# The problem
For this exercise, return exactly the lines of the material below that begin at the one with "intros Hs Hl." and stop after the one with "c' = set_status".

*** Data to process ***

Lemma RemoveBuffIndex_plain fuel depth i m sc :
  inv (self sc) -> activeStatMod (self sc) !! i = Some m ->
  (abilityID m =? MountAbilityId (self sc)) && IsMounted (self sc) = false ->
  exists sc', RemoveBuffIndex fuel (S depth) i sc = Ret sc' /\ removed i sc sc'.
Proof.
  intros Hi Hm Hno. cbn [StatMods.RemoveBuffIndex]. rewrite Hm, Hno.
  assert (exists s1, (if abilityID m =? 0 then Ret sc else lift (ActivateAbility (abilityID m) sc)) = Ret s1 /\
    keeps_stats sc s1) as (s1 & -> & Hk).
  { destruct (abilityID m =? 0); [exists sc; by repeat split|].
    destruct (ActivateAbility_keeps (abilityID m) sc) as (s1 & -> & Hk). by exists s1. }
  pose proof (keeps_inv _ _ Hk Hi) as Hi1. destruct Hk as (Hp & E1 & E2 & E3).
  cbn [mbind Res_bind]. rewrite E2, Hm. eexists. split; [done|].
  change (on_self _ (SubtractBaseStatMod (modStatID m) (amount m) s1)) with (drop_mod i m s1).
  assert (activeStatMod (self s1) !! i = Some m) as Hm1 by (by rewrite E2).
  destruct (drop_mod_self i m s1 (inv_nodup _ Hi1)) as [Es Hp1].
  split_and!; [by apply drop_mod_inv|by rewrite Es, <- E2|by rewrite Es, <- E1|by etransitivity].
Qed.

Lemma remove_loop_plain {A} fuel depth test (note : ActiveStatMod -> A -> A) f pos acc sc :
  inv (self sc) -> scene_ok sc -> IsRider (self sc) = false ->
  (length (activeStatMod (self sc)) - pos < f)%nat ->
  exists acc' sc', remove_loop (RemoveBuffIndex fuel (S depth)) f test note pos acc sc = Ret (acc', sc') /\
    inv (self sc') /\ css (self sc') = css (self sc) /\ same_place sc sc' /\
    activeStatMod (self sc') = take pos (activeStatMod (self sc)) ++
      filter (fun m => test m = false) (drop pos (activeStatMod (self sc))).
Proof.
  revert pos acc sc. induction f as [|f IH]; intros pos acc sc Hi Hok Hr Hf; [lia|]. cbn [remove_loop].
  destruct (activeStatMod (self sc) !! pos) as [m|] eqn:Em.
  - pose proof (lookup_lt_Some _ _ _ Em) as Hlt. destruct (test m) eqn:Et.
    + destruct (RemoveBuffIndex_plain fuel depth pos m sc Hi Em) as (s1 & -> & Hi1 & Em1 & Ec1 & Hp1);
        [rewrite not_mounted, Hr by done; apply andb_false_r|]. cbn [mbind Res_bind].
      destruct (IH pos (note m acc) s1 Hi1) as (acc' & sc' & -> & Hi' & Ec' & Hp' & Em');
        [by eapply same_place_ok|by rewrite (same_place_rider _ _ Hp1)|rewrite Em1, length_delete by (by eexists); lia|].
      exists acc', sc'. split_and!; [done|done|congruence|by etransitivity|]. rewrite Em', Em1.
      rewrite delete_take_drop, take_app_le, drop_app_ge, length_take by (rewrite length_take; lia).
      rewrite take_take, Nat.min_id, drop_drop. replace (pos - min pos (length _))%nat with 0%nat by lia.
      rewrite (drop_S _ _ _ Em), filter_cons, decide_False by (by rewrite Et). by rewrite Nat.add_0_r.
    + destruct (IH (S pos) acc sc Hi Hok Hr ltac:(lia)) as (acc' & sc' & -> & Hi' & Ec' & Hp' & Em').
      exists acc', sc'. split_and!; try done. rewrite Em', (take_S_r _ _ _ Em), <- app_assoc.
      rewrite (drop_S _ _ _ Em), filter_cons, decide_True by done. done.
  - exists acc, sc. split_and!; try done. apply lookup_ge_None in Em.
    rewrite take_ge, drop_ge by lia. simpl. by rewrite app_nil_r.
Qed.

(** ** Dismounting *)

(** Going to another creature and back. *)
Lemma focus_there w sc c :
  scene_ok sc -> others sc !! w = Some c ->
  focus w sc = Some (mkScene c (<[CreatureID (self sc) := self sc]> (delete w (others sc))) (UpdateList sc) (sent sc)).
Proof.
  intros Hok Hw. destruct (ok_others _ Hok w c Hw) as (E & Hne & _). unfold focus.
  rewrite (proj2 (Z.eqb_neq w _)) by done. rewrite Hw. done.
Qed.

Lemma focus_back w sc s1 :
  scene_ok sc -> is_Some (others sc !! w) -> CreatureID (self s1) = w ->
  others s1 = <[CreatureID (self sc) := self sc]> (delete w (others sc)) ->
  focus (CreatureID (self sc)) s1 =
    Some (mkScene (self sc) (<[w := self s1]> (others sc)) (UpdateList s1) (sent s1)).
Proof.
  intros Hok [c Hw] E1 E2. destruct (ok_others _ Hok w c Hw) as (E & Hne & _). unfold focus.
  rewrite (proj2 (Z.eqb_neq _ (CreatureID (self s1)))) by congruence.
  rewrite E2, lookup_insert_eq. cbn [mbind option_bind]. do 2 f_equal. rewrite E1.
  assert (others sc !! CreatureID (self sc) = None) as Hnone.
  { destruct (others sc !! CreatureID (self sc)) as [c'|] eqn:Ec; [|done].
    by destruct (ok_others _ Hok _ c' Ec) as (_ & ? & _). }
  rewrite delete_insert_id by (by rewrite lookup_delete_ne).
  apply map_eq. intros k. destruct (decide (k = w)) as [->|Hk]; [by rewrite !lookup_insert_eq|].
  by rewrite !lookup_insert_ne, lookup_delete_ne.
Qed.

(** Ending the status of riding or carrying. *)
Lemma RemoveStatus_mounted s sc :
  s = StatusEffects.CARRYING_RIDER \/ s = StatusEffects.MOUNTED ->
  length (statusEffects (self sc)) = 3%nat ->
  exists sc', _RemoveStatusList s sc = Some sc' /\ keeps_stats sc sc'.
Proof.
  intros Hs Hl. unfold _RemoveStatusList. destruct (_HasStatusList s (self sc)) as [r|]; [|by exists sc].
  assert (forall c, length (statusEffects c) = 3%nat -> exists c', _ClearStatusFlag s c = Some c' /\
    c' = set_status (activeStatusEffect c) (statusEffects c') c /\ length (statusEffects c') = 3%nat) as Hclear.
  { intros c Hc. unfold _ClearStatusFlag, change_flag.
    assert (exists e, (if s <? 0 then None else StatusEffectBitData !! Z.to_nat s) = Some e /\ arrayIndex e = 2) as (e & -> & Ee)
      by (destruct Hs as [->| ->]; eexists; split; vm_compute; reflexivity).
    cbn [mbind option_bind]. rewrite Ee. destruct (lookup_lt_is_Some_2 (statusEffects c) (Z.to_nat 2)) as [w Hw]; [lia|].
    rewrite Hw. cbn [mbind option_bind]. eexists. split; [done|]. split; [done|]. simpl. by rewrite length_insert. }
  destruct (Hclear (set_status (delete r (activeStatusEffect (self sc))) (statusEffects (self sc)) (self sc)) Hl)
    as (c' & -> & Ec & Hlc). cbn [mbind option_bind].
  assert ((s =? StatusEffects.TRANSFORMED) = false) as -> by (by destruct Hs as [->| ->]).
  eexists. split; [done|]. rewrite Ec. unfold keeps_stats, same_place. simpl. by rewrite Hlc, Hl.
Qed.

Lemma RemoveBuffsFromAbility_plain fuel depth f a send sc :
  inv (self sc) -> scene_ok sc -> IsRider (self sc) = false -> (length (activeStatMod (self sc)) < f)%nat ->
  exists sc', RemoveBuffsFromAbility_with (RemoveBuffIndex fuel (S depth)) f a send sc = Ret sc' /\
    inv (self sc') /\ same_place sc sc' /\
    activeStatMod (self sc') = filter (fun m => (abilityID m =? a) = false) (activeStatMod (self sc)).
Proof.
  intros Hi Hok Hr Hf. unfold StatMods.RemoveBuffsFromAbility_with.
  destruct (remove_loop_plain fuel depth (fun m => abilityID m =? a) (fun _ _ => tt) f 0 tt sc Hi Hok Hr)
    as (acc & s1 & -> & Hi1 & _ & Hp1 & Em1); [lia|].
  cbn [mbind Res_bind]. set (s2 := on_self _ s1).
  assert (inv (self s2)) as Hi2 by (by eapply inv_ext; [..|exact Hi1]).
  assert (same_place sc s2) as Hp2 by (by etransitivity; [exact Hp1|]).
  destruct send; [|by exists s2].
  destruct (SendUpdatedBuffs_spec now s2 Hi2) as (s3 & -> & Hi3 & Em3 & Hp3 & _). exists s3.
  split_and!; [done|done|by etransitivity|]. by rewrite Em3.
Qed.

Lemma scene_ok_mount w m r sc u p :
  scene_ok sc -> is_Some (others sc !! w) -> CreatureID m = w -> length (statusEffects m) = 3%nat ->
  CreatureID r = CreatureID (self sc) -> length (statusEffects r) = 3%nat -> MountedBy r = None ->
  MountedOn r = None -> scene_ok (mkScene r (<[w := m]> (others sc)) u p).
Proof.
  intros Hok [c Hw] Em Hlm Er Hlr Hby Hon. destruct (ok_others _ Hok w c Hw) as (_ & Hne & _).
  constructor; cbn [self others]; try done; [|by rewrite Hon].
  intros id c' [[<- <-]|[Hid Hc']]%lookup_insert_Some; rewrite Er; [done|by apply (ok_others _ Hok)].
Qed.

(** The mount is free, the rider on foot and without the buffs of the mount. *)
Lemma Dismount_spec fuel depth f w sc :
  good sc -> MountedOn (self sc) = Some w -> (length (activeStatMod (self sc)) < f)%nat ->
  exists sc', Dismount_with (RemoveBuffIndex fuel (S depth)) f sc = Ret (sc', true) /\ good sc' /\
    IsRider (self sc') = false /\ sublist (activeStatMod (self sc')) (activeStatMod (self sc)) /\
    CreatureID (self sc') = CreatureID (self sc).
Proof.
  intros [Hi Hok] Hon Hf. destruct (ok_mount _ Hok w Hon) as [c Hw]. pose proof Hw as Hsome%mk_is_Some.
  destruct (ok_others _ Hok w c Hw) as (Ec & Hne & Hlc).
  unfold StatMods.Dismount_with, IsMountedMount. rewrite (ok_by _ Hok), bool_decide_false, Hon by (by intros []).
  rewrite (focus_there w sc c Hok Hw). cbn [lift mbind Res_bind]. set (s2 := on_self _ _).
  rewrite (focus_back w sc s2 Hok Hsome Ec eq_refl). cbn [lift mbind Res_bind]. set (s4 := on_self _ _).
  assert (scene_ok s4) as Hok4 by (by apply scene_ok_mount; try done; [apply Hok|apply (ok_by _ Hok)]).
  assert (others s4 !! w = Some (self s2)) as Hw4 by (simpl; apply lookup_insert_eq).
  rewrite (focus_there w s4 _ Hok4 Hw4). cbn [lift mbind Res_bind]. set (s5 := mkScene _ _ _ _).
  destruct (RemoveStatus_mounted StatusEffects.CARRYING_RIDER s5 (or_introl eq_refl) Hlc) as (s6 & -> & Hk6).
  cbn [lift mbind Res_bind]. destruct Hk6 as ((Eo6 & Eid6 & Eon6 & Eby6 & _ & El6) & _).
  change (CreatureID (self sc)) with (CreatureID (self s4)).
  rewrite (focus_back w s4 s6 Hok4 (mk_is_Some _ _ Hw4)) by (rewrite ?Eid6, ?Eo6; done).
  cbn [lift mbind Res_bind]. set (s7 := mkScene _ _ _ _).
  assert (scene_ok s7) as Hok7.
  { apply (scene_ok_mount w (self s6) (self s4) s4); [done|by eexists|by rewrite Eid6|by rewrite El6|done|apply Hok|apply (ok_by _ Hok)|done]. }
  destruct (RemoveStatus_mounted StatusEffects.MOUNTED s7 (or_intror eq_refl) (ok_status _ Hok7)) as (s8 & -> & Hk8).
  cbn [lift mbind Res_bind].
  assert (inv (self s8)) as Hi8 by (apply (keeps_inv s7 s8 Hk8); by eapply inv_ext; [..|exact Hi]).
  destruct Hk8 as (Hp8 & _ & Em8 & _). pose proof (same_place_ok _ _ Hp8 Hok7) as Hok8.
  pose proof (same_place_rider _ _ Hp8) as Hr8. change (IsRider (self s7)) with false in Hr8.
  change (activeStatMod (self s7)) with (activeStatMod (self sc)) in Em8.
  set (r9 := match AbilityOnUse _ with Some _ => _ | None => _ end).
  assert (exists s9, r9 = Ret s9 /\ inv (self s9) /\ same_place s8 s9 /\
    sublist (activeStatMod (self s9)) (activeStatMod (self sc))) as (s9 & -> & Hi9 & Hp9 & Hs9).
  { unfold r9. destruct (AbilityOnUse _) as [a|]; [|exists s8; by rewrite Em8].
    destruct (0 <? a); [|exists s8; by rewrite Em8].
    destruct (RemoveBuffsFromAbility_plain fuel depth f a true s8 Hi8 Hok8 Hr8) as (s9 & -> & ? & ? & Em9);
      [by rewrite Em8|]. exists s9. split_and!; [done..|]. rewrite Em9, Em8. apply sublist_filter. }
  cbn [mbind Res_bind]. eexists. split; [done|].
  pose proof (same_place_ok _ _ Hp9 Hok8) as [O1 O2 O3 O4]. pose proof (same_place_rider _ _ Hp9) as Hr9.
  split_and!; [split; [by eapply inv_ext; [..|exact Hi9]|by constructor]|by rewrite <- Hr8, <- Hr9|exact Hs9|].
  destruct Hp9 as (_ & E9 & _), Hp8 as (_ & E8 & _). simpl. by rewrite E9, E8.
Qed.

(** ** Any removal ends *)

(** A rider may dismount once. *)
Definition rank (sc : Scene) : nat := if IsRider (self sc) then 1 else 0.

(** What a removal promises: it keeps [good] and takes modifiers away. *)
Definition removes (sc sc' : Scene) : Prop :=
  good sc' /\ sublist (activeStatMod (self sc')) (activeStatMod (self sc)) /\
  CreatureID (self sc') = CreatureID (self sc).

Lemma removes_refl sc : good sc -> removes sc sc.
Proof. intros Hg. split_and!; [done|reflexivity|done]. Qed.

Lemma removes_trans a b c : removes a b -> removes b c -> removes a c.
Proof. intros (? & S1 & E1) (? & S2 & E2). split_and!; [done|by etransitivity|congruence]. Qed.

*** End of Data to process ***

# Your solution
  intros Hs Hl. unfold _RemoveStatusList. destruct (_HasStatusList s (self sc)) as [r|]; [|by exists sc].
  assert (forall c, length (statusEffects c) = 3%nat -> exists c', _ClearStatusFlag s c = Some c' /\
    c' = set_status (activeStatusEffect c) (statusEffects c') c /\ length (statusEffects c') = 3%nat) as Hclear.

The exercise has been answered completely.